__Extracted data__:
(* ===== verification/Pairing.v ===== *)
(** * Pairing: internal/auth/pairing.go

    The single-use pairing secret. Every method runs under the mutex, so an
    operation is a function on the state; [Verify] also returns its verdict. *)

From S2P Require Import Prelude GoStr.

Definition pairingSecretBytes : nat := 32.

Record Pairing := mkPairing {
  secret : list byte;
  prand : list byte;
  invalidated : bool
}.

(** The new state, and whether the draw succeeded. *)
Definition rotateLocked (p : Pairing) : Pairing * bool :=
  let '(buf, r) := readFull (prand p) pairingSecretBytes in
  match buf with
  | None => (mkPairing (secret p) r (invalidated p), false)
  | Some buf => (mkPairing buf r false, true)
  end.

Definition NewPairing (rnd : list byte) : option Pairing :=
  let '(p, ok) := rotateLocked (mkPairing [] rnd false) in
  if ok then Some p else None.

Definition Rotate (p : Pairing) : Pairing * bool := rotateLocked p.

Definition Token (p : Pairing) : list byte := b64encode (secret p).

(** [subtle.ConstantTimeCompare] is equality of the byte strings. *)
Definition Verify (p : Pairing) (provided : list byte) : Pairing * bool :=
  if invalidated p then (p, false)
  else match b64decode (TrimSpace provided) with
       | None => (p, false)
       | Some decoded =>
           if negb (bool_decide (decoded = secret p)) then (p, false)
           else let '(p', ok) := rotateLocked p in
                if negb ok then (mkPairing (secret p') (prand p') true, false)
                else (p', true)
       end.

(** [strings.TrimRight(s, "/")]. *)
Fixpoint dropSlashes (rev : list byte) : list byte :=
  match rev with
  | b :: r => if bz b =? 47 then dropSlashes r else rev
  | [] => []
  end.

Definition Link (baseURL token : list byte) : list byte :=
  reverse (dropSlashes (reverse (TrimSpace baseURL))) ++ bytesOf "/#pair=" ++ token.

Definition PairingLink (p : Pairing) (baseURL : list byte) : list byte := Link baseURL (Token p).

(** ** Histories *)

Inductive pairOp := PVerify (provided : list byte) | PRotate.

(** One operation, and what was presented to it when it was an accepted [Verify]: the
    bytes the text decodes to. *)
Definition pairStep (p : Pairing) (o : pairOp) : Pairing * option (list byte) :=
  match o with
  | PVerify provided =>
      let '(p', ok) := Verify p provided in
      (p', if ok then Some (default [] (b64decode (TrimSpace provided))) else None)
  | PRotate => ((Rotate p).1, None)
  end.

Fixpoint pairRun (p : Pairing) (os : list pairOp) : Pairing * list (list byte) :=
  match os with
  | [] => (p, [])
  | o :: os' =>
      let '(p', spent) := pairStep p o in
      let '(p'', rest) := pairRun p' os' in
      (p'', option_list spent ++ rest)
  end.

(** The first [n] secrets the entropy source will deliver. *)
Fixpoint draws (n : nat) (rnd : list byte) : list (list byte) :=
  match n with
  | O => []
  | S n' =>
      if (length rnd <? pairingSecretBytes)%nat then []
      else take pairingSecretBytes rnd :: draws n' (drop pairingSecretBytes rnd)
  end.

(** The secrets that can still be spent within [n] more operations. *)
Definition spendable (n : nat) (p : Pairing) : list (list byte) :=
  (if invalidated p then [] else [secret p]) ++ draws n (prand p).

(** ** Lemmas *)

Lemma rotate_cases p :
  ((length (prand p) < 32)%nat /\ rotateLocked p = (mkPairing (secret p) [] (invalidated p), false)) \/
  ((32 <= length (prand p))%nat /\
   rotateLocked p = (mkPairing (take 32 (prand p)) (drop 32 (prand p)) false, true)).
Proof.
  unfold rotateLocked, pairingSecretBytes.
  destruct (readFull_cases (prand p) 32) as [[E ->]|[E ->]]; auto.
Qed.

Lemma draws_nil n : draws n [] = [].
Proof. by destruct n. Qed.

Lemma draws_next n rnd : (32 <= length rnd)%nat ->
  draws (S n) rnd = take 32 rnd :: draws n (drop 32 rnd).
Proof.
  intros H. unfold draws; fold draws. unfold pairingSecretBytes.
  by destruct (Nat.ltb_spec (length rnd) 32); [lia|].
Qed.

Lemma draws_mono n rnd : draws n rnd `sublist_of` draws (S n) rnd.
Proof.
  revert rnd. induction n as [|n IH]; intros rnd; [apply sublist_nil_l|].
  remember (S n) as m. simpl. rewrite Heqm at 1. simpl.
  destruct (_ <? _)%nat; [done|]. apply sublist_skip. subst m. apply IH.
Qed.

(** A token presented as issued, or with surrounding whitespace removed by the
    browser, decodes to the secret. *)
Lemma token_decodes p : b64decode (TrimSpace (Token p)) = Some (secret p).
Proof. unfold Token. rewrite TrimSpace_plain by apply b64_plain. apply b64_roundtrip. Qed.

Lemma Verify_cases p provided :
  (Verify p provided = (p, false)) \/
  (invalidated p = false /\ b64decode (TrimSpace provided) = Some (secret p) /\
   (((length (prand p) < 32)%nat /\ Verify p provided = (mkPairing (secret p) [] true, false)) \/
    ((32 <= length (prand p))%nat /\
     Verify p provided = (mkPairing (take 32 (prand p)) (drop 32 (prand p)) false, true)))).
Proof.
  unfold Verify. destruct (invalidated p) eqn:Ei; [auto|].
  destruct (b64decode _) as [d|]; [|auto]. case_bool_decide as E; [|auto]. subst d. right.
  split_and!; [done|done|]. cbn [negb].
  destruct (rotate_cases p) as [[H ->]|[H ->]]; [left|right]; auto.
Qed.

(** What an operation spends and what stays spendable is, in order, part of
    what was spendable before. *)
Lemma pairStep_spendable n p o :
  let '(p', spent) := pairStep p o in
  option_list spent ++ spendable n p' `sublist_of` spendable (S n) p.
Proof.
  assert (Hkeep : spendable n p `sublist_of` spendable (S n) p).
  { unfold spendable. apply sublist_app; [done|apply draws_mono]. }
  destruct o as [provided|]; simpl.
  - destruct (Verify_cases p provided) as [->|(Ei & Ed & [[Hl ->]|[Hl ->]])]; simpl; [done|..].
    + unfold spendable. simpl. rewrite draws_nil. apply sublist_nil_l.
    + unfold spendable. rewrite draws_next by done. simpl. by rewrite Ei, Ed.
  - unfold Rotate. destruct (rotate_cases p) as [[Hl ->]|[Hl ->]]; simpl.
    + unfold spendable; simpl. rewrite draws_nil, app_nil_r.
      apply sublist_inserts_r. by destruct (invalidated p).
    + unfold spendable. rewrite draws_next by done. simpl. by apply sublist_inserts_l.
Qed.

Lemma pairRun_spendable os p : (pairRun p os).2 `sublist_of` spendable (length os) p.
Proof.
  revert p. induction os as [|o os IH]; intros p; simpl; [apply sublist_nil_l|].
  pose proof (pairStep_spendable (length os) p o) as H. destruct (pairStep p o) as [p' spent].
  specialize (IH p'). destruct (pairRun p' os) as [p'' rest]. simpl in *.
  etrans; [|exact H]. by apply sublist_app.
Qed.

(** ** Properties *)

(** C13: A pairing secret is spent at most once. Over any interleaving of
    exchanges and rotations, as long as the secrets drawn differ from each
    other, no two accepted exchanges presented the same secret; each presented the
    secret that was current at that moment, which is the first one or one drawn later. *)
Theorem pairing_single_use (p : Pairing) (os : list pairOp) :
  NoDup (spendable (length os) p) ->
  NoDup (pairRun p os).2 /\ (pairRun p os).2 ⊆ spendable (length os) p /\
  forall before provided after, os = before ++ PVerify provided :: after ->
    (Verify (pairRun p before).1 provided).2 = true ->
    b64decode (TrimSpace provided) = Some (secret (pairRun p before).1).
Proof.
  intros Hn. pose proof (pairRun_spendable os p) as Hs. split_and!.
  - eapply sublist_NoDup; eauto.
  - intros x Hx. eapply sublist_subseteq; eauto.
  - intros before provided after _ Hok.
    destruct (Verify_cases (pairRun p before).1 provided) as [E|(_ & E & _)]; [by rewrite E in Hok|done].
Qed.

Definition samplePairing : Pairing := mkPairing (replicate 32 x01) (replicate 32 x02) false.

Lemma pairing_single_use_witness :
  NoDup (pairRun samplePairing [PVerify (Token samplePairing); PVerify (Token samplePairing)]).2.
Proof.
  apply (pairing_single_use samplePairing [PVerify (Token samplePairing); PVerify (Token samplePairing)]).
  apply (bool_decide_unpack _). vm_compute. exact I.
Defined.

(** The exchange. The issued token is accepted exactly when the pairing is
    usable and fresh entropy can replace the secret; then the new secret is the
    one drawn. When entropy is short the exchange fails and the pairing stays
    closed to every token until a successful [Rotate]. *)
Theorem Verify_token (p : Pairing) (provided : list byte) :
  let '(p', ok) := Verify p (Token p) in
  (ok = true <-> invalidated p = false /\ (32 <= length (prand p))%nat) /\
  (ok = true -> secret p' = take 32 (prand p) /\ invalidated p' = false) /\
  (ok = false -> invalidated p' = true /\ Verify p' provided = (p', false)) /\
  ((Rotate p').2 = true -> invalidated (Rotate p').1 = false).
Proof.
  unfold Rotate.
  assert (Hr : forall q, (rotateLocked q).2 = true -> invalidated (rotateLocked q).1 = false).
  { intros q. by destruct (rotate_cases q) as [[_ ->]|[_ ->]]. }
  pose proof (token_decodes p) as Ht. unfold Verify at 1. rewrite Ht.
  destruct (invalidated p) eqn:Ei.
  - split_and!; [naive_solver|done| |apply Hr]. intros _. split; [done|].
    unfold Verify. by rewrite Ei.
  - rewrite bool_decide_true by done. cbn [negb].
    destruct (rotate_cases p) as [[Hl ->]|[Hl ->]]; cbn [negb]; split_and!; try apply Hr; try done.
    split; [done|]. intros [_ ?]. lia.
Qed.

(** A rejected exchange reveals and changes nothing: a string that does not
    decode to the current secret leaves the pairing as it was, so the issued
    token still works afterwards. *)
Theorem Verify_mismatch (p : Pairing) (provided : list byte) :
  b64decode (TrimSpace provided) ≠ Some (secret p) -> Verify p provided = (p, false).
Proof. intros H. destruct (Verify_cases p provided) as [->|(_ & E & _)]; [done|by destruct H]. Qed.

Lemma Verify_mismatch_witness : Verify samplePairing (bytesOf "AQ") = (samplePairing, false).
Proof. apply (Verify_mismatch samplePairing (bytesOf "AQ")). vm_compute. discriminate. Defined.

__Work task__: Please filter the entries for the word "PVerify" and copy the lines that have it.

__Output of the task__:
Inductive pairOp := PVerify (provided : list byte) | PRotate.
  | PVerify provided =>
  forall before provided after, os = before ++ PVerify provided :: after ->
  NoDup (pairRun samplePairing [PVerify (Token samplePairing); PVerify (Token samplePairing)]).2.
  apply (pairing_single_use samplePairing [PVerify (Token samplePairing); PVerify (Token samplePairing)]).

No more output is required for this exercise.